> Exercise objective
When you reach the line containing "[i] else [])" in the data below, begin returning lines exactly as written, and stop once the line containing "svc <- find" has been returned.

> Stored data entries

Definition FIXTURE : string := "tests/fixtures/spire-federation/values.yaml".
Definition SETEC : string := "gibson-workloads.gibson.sandbox.setec.".
(** The label, the arguments of helm, and a text that the refusal holds *)
Definition REFUSED : list (string * list string * string) :=
  let fed := SETEC +:+ "federation." in
  [("a fleet in another domain with no bundle source", ["--set"; fed +:+ "bundleEndpointURL="], "set sandbox.setec.federation.bundleEndpointURL");
   ("a federation value with the fleet in the install domain", ["--set"; SETEC +:+ "spiffeID="], "the federation would do nothing");
   ("an endpoint ID outside the fleet domain", ["--set"; fed +:+ "endpointSPIFFEID=spiffe://other.example/spire/server"],
    "endpointSPIFFEID must be a SPIFFE ID in the fleet domain");
   ("the bundle endpoint on with no peer", ["--set-json"; "global.networkPolicy.spireBundleEndpointFrom.namespaces=[]"], "names no peer");
   ("an empty endpoint ID with the https_spiffe profile", ["--set-string"; fed +:+ "endpointSPIFFEID="],
    unquoted "must be a SPIFFE ID in the fleet domain `fleet.example.org` with the https_spiffe profile, got ``");
   ("no first bundle with the https_spiffe profile", ["--set-string"; fed +:+ "trustDomainBundle="],
    "trustDomainBundle is required with the https_spiffe profile");
   ("a first bundle that is not JSON", ["--set-string"; fed +:+ "trustDomainBundle=not-json"], "must be a SPIFFE bundle in JSON with at least one key");
   ("a first bundle with no key", ["--set-json"; fed +:+ unquoted "trustDomainBundle=`{\`keys\`:[]}`"],
    "must be a SPIFFE bundle in JSON with at least one key");
   ("the install domain as the fleet domain", ["--set-string"; SETEC +:+ "spiffeID=spiffe://{own}/ns/setec-fleet/sa/setec-frontend"],
    "the federation would do nothing")].

Definition render_cmd (extra : list string) (fixture : bool) : list string :=
  ["helm"; "template"; "gibson"; "helm/gibson"; "--namespace"; "gibson"; "-f"; "helm/gibson/values-baseline.yaml"; "-f";
   "helm/testdata/render-inputs/gibson.yaml"] ++ (if fixture then ["-f"; FIXTURE] else []) ++ extra.

Definition is_object (kind name : string) (d : val) : result bool :=
  k <- get d "kind" ;; if negb (py_eq k (VStr kind)) then Ok false else n <- meta_name d ;; Ok (py_eq n (VStr name)).
Definition find (docs : list val) (kind name : string) : result (list val) := filterM (is_object kind name) docs.
Definition DOMAIN : regex := RSeq [RBegin; RStr "spiffe://"; RGroup 1 (RPlus (RChr (λ c, negb (Ascii.eqb c "/"))))].
Definition domain_of (s : string) : string := match re_match DOMAIN s with Some m => group_text m 1 | None => "" end.
Definition domain (spiffe_id : val) : result string :=
  match por spiffe_id (VStr "") with VStr s => Ok (domain_of s) | _ => Raise TypeError end.

Record facts_of := Facts {
  f_daemon : list val; f_ftd : list val; f_svc : list val; f_ingress : list val; f_egress : list val; fleet_id : val; own : string }.
Section guard.
(** The document of a text, or [None] for a text that is no YAML; the documents of a render *)
Context (yaml_load : string → option val) (load_all : string → result (list val)).

(** The fleet that a text of a ConfigMap names *)
Definition fleet_of (v : val) : result (list val) :=
  match v with
  | VStr text =>
      match yaml_load text with
      | Some (VDict d) => s <- get_dict (VDict d) "sandbox" ;; t <- get_dict s "setec" ;; i <- get t "spiffe_id" ;; Ok (if truthy i then [i] else [])
      | _ => Ok []
      end
  | _ => Raise AttributeError
  end.
Definition fleets_in (d : val) : result (list val) :=
  k <- get d "kind" ;;
  if negb (py_eq k (VStr "ConfigMap")) then Ok [] else data <- get_dict d "data" ;; kvs <- items data ;; flatM fleet_of kvs.*2.
Definition facts (docs : list val) : result facts_of :=
  daemon <- find docs "ClusterSPIFFEID" "gibson-platform-daemon" ;;
  ftd <- find docs "ClusterFederatedTrustDomain" "gibson-setec-fleet" ;;
  svc <- find docs "Service" "gibson-server" ;; ingress <- find docs "CiliumNetworkPolicy" "gibson-spire-bundle-endpoint" ;;
  egress <- find docs "CiliumNetworkPolicy" "gibson-spire-fleet-bundle" ;; ids <- flatM fleets_in docs ;;
  own <- match daemon with
         | d :: _ => s <- item d "spec" ;; t <- item s "spiffeIDTemplate" ;; domain t
         | [] => Ok ""
         end ;;
  Ok (Facts daemon ftd svc ingress egress (default (VStr "") (last ids)) own).

Definition spec_ports (s : val) : result (list val) := sp <- item s "spec" ;; ps <- get_default sp "ports" (VList []) ;; py_iter ps.
Definition federation_port (s : val) : result bool :=
  ps <- spec_ports s ;; anyM (λ p, n <- get p "name" ;; Ok (py_eq n (VStr "federation"))) ps.
Definition note (b : bool) (text : string) : list string := if b then [text] else [].
Definition check_base (docs : list val) : result (list string) :=
  f <- facts docs ;;
  match f_daemon f with
  | [daemon] =>
      s <- item daemon "spec" ;; with' <- str_in "federatesWith" s ;; port <- anyM federation_port (f_svc f) ;;
      Ok (note with' "the baseline daemon registration has federatesWith" ++
          note (nonempty (f_ftd f)) "the baseline renders ClusterFederatedTrustDomain gibson-setec-fleet" ++
          note port "the baseline SPIRE Service has a federation port" ++
          note (nonempty (f_ingress f) || nonempty (f_egress f)) "the baseline renders a SPIRE federation policy")
  | _ => Ok ["the render holds no ClusterSPIFFEID gibson-platform-daemon"]
  end.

> Solution to the exercise
      | Some (VDict d) => s <- get_dict (VDict d) "sandbox" ;; t <- get_dict s "setec" ;; i <- get t "spiffe_id" ;; Ok (if truthy i then [i] else [])
      | _ => Ok []
      end
  | _ => Raise AttributeError
  end.
Definition fleets_in (d : val) : result (list val) :=
  k <- get d "kind" ;;
  if negb (py_eq k (VStr "ConfigMap")) then Ok [] else data <- get_dict d "data" ;; kvs <- items data ;; flatM fleet_of kvs.*2.
Definition facts (docs : list val) : result facts_of :=
  daemon <- find docs "ClusterSPIFFEID" "gibson-platform-daemon" ;;
  ftd <- find docs "ClusterFederatedTrustDomain" "gibson-setec-fleet" ;;
  svc <- find docs "Service" "gibson-server" ;; ingress <- find docs "CiliumNetworkPolicy" "gibson-spire-bundle-endpoint" ;;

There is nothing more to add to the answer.